◆ Records for the exercise ◆

--------

(** Every node sits in memory the arena has handed out. *)
Definition in_arena (s : SkipList K) (used : list range) : Prop :=
  forall x, x ∈ dom (nodes s) -> x ∈ map fst used.

Lemma newNode_fresh s a used key height :
  arena_inv a used -> in_arena s used -> (1 <= height <= kMaxHeight)%nat ->
  memory_usage_ a + node_bytes height + arena_block_size a <= kUint64Max ->
  exists a' n, newNode s a key height =
      Some (mkSkipList (<[n := mkNode key (replicate height None)]> (nodes s)) (head_ s) (max_height_ s) (random_state_ s), a', n) /\
    nodes s !! n = None /\ arena_inv a' ((n, node_bytes height) :: used) /\
    arena_block_size a' = arena_block_size a /\
    memory_usage_ a <= memory_usage_ a' <= memory_usage_ a + node_bytes height + arena_block_size a.
Proof.
  intros Ha Hin Hh Hm. unfold newNode, assert_that.
  destruct (Nat.leb_spec 1 height); [|lia]. destruct (Nat.leb_spec height kMaxHeight); [|lia]. cbn [andb mbind option_bind].
  destruct (allocateAligned_inv a used (node_bytes height) Ha) as (a' & n & -> & Ha' & _ & Hbs & Hmu);
    [unfold node_bytes; lia|done|]. cbn [mbind option_bind].
  exists a', n. split_and!; try done; try lia. apply not_elem_of_dom. intros Hx%Hin.
  apply list_elem_of_In, in_map_iff in Hx as ([x sz] & Hx1 & Hx2). simpl in Hx1. subst x. apply list_elem_of_In in Hx2.
  pose proof (ai_used _ _ Ha') as Hus. apply Forall_cons_iff in Hus as [_ Hus]. rewrite Forall_elem in Hus.
  destruct (Hus _ Hx2) as [Hpos _]. pose proof (ai_disjoint _ _ Ha') as Hd. inversion Hd as [|? ? Hf _ E]; subst.
  rewrite list.Forall_forall in Hf. destruct (Hf _ Hx2); unfold node_bytes in *; simpl in *; lia.
Qed.

Lemma partial_zero n key hi l rest : succ l (rest ++ partial n key hi 0) = succ l (rest ++ hi).
Proof. induction rest as [|[x [k h]] rest IH]; simpl; [done|]. by rewrite IH. Qed.

Lemma cells_ok_zero m n key cs hi : cells_ok m cs hi -> cells_ok m cs (partial n key hi 0).
Proof.
  induction cs as [|[x [k h]] cs IH]; simpl; [done|]. intros [-> Hok]. split; [|by apply IH].
  do 2 f_equal. apply links_ext. intros l _. symmetry. apply partial_zero.
Qed.

(** The list with the node of [key] inserted in order. *)
Definition inserted (key : K) (n : Z) (h : nat) cs : list cell :=
  takewhile (cell_below key) cs ++ (n, (key, h)) :: dropwhile (cell_below key) cs.

Lemma inserted_inv s s' cs key n h maxh :
  sl_inv s cs -> (1 <= h <= kMaxHeight)%nat -> Forall (fun c : cell => cmp key c.2.1 <> 0) cs ->
  nodes s !! n = None -> maxh = Nat.max h (max_height_ s) ->
  let lo := takewhile (cell_below key) cs in
  let hi := dropwhile (cell_below key) cs in
  cells_ok (nodes s') ((head_ s, (key0, kMaxHeight)) :: lo) (partial n key hi h) ->
  nodes s' !! n = Some (mkNode key (links h hi)) -> cells_ok (nodes s') hi [] ->
  size (nodes s') = S (size (nodes s)) ->
  sl_inv (mkSkipList (nodes s') (head_ s) maxh (random_state_ s')) (inserted key n h cs).
Proof.
  intros Hi Hh Hne Hfresh Hmax lo hi [Hhead Hlo] Hn Hhi Hsz. destruct Hi as [H1 H2 H3 H4 H5 H6 H7].
  pose proof (takewhile_dropwhile (cell_below key) cs) as Htd. fold lo hi in Htd.
  assert (NoDup (head_ s :: map fst (inserted key n h cs))) as Hnd.
  { assert (head_ s :: map fst (inserted key n h cs) ≡ₚ n :: head_ s :: map fst cs) as ->.
    { unfold inserted. fold lo hi. rewrite <- Htd, !map_app. simpl. by rewrite <- Permutation_middle, Permutation_swap. }
    apply list.NoDup_cons. split; [|done]. intros Hin. apply elem_of_cons in Hin as [->|Hin]; [congruence|].
    apply (cells_ok_dom _ _ _ _ H2) in Hin. by apply not_elem_of_dom in Hfresh. }
  split; cbn [nodes head_ max_height_ random_state_].
  - done.
  - unfold inserted. fold lo hi. apply cells_ok_app. rewrite app_nil_r. split; [exact Hlo|]. simpl. rewrite app_nil_r. done.
  - done.
  - rewrite Hsz, H4. unfold inserted. fold lo hi. rewrite <- Htd, !length_app. simpl. lia.
  - unfold inserted. fold lo hi. rewrite <- Htd in H5. apply Forall_app in H5 as [Hl Hr]. apply Forall_app. split.
    + eapply Forall_impl; [|exact Hl]. simpl. lia.
    + constructor; [simpl; lia|]. eapply Forall_impl; [|exact Hr]. simpl. lia.
  - lia.
  - by apply sorted_insert.
Qed.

--------

◆ Task ◆
Once you find the line with "Lemma inserted_inv s" above, print it and every line after it up to and including the line with "fst cs) as ->.", exactly as written and nothing else.

◆ Answer section ◆
Lemma inserted_inv s s' cs key n h maxh :
  sl_inv s cs -> (1 <= h <= kMaxHeight)%nat -> Forall (fun c : cell => cmp key c.2.1 <> 0) cs ->
  nodes s !! n = None -> maxh = Nat.max h (max_height_ s) ->
  let lo := takewhile (cell_below key) cs in
  let hi := dropwhile (cell_below key) cs in
  cells_ok (nodes s') ((head_ s, (key0, kMaxHeight)) :: lo) (partial n key hi h) ->
  nodes s' !! n = Some (mkNode key (links h hi)) -> cells_ok (nodes s') hi [] ->
  size (nodes s') = S (size (nodes s)) ->
  sl_inv (mkSkipList (nodes s') (head_ s) maxh (random_state_ s')) (inserted key n h cs).
Proof.
  intros Hi Hh Hne Hfresh Hmax lo hi [Hhead Hlo] Hn Hhi Hsz. destruct Hi as [H1 H2 H3 H4 H5 H6 H7].
  pose proof (takewhile_dropwhile (cell_below key) cs) as Htd. fold lo hi in Htd.
  assert (NoDup (head_ s :: map fst (inserted key n h cs))) as Hnd.
  { assert (head_ s :: map fst (inserted key n h cs) ≡ₚ n :: head_ s :: map fst cs) as ->.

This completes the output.